=== RECORD EXCERPTS ===

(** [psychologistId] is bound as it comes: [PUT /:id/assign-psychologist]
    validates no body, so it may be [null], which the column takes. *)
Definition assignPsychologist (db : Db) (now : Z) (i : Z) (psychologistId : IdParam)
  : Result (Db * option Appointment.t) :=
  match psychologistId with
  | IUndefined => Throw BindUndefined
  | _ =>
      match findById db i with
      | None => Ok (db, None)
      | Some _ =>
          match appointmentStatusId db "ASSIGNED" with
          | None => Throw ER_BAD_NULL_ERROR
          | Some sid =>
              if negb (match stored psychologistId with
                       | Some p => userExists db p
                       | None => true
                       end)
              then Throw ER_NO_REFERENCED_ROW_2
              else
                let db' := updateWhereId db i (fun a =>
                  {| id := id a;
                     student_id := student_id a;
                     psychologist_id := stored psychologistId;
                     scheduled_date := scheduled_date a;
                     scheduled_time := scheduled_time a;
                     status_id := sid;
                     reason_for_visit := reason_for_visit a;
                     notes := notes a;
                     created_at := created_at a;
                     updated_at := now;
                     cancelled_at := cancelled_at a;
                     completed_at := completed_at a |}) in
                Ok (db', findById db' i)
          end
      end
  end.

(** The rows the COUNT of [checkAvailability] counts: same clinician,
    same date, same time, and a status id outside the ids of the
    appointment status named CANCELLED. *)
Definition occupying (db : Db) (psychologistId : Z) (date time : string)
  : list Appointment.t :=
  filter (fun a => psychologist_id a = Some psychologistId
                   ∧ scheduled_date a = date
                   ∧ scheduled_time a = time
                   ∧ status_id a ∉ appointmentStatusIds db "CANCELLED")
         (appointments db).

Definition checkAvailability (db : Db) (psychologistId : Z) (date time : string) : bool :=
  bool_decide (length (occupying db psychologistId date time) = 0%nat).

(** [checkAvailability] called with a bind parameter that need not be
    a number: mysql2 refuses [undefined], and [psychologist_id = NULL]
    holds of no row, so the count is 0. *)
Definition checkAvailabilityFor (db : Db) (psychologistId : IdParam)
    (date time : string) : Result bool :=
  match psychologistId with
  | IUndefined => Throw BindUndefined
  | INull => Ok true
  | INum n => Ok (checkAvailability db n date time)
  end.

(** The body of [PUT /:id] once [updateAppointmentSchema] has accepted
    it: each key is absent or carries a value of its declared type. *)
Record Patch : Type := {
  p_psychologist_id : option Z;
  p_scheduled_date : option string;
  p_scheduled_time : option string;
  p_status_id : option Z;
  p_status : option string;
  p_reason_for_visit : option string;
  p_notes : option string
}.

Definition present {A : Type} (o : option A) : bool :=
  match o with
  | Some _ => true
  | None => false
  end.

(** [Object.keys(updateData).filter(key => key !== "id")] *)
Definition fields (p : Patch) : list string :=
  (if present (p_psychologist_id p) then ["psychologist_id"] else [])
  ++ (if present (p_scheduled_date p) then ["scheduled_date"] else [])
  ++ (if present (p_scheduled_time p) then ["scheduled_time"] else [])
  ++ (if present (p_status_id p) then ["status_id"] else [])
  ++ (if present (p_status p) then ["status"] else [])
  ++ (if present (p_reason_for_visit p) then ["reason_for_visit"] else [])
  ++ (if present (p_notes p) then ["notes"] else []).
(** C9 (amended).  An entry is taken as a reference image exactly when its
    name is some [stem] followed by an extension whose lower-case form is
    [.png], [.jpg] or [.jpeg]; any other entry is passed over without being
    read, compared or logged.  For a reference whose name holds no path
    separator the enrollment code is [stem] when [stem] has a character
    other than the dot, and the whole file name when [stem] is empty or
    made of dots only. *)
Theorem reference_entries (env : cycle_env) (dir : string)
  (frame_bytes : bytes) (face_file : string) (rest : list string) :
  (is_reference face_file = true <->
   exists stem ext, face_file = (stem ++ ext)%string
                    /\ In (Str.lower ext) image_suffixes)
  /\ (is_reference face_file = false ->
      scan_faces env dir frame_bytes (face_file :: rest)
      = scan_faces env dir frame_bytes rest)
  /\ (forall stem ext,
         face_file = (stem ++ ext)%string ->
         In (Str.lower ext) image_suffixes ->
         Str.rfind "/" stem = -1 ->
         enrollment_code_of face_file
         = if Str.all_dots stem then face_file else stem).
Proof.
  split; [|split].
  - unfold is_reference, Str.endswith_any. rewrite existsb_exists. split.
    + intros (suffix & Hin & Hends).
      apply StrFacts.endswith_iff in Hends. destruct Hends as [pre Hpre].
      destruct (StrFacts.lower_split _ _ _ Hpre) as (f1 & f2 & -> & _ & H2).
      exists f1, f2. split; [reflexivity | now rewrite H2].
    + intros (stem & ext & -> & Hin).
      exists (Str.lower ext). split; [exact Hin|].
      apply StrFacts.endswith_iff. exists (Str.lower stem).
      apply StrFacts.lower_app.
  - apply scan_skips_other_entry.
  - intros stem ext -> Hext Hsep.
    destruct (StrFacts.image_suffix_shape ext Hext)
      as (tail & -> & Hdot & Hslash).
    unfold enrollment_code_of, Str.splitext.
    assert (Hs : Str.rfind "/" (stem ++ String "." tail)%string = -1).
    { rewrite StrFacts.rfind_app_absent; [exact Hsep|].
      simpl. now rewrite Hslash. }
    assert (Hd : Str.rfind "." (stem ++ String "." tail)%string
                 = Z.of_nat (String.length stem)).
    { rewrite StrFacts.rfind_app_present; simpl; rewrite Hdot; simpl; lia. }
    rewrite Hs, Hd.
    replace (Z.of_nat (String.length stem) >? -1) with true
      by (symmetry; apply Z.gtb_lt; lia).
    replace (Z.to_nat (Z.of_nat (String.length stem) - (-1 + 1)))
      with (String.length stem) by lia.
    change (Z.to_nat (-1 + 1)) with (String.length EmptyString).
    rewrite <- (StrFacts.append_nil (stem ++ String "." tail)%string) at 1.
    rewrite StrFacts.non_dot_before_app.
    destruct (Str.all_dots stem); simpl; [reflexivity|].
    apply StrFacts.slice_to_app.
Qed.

===

Among the lines above, find those with the string "Hext" and copy them.

#### WRITTEN REPLY:
  - intros stem ext -> Hext Hsep.
    destruct (StrFacts.image_suffix_shape ext Hext)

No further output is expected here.